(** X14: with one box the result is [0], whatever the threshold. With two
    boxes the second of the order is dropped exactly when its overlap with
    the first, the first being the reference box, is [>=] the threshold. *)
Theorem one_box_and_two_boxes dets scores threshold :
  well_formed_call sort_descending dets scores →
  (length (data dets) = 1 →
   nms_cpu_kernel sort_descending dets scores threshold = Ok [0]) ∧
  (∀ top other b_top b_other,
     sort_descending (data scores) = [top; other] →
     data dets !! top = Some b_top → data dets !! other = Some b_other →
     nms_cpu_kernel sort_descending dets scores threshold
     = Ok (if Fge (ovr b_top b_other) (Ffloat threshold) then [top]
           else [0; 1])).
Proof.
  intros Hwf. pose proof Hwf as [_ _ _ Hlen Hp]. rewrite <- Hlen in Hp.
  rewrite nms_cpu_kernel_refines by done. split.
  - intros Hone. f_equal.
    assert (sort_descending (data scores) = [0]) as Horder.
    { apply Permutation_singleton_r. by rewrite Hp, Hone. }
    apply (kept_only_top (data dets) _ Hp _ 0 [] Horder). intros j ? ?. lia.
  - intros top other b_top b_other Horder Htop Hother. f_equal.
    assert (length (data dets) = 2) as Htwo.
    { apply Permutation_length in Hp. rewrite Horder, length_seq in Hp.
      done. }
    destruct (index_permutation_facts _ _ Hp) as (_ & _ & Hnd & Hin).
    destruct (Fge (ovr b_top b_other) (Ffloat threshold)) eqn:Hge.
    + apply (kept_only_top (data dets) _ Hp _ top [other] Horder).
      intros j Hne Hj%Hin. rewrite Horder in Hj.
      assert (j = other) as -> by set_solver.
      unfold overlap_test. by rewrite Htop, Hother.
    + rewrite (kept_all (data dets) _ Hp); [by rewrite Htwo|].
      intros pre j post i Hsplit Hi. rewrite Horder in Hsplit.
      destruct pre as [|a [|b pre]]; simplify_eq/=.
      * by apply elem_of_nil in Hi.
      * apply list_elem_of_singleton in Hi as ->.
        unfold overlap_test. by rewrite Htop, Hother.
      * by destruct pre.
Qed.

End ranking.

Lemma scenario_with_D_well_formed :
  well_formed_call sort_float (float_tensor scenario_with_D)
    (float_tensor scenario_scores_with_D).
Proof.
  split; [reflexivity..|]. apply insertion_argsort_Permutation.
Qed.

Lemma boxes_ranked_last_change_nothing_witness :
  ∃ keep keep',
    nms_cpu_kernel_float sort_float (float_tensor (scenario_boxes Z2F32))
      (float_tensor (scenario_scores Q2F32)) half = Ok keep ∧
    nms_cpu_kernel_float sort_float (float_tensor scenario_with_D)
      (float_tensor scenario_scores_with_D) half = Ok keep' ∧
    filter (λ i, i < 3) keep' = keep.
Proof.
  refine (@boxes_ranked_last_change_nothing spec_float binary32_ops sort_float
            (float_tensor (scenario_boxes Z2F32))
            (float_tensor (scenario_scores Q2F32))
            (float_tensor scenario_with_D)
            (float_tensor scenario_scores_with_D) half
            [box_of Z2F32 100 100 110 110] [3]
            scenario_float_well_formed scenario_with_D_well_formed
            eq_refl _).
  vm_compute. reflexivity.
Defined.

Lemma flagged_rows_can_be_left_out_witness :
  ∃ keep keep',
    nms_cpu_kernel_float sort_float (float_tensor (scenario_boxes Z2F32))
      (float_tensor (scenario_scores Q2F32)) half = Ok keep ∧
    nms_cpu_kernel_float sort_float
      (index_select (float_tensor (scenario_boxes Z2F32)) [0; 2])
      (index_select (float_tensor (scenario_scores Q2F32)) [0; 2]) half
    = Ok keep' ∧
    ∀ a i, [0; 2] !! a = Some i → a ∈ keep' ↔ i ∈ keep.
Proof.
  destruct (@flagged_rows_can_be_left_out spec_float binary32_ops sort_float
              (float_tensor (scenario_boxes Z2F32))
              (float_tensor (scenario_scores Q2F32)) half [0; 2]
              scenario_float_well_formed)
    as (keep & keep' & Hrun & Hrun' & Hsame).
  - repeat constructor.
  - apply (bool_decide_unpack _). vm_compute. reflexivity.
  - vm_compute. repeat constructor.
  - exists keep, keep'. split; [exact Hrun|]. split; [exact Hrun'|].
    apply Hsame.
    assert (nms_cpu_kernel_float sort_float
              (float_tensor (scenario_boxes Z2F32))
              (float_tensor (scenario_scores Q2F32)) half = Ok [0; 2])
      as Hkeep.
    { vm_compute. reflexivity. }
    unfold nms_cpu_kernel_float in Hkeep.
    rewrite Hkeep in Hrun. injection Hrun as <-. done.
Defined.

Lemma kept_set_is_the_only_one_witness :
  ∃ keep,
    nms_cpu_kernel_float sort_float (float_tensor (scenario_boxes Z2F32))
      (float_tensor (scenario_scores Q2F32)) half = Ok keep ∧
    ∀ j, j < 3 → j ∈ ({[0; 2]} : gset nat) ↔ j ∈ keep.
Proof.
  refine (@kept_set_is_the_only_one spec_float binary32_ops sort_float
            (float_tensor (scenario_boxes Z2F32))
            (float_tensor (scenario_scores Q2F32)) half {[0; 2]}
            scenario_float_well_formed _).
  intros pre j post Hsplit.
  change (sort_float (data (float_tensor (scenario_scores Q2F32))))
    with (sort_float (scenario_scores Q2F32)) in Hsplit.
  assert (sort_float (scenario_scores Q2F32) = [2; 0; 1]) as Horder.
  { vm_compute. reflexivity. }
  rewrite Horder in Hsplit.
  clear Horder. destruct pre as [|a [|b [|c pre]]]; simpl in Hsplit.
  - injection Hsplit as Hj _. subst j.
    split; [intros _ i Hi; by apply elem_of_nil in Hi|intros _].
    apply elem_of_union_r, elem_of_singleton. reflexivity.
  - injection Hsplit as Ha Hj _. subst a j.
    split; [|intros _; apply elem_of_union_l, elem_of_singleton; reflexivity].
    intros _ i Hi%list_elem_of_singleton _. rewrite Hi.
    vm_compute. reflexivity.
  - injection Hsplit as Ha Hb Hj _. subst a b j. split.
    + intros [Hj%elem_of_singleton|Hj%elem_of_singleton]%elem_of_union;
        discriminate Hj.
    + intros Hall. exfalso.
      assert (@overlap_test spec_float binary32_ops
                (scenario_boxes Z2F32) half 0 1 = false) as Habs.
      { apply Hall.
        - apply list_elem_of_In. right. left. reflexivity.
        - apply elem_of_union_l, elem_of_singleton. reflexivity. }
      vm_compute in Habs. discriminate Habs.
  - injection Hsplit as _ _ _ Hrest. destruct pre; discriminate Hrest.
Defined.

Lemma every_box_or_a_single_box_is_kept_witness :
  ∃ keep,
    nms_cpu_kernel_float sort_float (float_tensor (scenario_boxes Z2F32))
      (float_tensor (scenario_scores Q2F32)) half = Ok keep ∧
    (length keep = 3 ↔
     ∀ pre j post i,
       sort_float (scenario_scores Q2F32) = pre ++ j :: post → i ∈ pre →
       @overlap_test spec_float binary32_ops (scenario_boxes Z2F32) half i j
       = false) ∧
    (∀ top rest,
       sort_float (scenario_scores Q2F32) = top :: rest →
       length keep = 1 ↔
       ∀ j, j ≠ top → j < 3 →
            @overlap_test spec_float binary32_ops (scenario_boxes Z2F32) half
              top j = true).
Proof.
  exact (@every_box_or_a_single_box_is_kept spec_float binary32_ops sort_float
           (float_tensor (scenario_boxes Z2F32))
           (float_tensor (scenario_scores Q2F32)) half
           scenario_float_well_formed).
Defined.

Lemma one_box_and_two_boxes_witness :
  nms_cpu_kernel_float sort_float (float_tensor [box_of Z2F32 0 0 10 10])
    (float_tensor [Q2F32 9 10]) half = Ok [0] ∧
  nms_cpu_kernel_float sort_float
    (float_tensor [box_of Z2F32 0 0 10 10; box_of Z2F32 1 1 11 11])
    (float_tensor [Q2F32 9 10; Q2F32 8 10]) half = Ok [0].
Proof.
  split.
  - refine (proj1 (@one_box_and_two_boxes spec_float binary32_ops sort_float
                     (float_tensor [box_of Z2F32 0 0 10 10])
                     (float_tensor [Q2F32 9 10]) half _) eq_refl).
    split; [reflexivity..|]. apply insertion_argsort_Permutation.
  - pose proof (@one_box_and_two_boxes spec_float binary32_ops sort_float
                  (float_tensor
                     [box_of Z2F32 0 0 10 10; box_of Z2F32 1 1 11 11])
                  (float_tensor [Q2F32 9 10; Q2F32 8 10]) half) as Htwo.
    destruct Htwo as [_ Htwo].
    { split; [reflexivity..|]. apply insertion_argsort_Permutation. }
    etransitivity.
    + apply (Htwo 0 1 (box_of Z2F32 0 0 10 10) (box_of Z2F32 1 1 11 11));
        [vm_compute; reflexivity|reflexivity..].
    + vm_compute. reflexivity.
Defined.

☆ ☆ ☆ ☆ ☆

The reply should hold only the lines of the listing above starting at the line containing "top [other] Horder)." and ending at the line containing "(float_tensor scenario_scores_with_D) half = Ok", exactly as written.

    + apply (kept_only_top (data dets) _ Hp _ top [other] Horder).
      intros j Hne Hj%Hin. rewrite Horder in Hj.
      assert (j = other) as -> by set_solver.
      unfold overlap_test. by rewrite Htop, Hother.
    + rewrite (kept_all (data dets) _ Hp); [by rewrite Htwo|].
      intros pre j post i Hsplit Hi. rewrite Horder in Hsplit.
      destruct pre as [|a [|b pre]]; simplify_eq/=.
      * by apply elem_of_nil in Hi.
      * apply list_elem_of_singleton in Hi as ->.
        unfold overlap_test. by rewrite Htop, Hother.
      * by destruct pre.
Qed.

End ranking.

Lemma scenario_with_D_well_formed :
  well_formed_call sort_float (float_tensor scenario_with_D)
    (float_tensor scenario_scores_with_D).
Proof.
  split; [reflexivity..|]. apply insertion_argsort_Permutation.
Qed.

Lemma boxes_ranked_last_change_nothing_witness :
  ∃ keep keep',
    nms_cpu_kernel_float sort_float (float_tensor (scenario_boxes Z2F32))
      (float_tensor (scenario_scores Q2F32)) half = Ok keep ∧
    nms_cpu_kernel_float sort_float (float_tensor scenario_with_D)
      (float_tensor scenario_scores_with_D) half = Ok keep' ∧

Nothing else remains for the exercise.